───── DATA SECTION
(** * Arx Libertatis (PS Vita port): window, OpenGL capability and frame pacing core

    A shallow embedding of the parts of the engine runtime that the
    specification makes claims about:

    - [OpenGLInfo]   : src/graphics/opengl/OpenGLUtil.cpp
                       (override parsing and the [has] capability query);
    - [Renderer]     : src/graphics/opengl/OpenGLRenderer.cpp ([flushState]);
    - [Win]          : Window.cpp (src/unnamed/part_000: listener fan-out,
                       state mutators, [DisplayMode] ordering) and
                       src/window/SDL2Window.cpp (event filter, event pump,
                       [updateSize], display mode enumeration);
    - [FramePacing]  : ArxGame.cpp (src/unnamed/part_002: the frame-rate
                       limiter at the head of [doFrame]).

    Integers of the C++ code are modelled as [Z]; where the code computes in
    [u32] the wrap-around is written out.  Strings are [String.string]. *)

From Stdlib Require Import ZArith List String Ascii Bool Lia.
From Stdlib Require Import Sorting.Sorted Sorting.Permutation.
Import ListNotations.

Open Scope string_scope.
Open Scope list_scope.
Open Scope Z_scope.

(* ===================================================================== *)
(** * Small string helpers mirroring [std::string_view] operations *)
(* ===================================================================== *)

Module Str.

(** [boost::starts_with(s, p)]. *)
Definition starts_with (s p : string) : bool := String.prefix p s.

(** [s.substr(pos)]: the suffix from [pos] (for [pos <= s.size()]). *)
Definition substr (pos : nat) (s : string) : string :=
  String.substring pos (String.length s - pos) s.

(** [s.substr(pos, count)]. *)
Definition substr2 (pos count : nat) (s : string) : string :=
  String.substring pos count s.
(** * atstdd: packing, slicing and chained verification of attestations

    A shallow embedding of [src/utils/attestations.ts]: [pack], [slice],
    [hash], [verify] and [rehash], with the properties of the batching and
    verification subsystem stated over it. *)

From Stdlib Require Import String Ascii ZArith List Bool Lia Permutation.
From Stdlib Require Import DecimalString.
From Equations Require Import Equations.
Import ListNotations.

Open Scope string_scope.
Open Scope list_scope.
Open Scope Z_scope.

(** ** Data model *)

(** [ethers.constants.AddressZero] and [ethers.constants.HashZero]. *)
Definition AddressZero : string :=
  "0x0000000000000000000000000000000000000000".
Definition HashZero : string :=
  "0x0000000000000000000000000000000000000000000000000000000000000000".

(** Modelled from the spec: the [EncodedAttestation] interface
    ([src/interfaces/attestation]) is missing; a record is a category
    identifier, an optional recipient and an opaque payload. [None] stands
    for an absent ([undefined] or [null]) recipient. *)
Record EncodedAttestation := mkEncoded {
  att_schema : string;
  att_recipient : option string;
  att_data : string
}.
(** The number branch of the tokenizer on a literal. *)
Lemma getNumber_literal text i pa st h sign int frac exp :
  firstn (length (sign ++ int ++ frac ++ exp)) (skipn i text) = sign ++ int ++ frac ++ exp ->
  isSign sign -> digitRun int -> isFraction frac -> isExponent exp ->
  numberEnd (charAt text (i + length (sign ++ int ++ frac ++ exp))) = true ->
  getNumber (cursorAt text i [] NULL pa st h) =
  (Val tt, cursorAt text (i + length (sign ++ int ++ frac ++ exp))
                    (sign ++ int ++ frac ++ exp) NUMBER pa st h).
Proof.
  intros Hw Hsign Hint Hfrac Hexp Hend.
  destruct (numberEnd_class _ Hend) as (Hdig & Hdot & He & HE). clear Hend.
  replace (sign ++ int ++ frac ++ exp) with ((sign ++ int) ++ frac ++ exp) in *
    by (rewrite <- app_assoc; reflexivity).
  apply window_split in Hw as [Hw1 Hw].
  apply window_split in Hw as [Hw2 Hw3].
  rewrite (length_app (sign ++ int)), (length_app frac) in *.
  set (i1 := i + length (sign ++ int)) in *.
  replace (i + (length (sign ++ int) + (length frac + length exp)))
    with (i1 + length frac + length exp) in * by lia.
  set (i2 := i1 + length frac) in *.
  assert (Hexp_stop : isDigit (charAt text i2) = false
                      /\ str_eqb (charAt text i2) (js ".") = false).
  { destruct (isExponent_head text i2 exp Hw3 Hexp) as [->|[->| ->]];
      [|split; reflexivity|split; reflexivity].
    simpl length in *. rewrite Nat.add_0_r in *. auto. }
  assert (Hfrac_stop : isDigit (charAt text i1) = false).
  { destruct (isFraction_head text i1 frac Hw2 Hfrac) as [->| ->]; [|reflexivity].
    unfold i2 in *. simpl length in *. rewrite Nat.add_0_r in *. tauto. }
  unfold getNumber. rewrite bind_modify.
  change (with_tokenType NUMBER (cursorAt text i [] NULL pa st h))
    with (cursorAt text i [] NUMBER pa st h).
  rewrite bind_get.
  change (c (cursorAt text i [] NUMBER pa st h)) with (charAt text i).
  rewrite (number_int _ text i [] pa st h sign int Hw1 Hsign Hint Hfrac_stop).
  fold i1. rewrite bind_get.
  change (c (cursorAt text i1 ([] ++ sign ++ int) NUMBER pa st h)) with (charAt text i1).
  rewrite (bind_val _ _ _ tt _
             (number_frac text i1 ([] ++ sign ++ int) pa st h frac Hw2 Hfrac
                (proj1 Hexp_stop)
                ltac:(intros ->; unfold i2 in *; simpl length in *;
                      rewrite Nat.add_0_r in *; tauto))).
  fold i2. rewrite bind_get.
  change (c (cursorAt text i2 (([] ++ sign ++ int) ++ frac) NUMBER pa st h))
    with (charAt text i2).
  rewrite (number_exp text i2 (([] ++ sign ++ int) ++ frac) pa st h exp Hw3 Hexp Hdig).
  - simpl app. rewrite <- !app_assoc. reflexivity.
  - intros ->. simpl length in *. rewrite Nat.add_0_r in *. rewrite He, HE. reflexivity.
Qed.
──────────
───── DATA SECTION
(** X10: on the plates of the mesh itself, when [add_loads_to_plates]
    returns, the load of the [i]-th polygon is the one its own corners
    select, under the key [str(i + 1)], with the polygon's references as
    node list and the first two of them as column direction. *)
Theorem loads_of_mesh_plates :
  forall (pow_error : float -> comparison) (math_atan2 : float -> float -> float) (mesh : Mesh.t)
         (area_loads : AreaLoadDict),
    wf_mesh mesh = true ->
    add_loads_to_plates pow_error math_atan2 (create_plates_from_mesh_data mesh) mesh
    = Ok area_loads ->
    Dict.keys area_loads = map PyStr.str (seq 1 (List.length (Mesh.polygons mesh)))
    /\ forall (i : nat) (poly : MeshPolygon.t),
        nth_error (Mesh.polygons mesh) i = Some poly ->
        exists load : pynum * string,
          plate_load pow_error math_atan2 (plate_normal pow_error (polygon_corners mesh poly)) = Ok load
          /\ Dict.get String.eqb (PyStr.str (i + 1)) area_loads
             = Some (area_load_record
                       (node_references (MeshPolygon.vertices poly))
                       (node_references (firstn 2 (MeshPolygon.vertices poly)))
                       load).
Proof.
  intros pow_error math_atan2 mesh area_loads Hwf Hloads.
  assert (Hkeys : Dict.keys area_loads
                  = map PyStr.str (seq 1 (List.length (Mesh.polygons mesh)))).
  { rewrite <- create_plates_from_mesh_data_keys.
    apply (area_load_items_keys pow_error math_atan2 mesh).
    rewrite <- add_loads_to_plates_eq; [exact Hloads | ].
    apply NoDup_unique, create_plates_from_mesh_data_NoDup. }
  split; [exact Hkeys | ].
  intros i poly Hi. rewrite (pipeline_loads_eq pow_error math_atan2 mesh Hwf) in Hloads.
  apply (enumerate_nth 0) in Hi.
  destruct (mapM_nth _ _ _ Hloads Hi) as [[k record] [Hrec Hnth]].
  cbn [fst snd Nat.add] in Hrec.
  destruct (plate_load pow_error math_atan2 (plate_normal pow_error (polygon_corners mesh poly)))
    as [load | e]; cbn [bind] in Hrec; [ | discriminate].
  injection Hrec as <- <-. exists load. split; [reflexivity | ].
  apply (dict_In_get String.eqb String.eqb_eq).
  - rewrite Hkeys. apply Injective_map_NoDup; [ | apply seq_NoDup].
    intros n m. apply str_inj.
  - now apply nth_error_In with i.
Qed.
──────────
## EXERCISE DESCRIPTION
What is the number of lines in the records that hold "Require"? Give the number by itself.

## SOLUTION TO THIS EXERCISE
5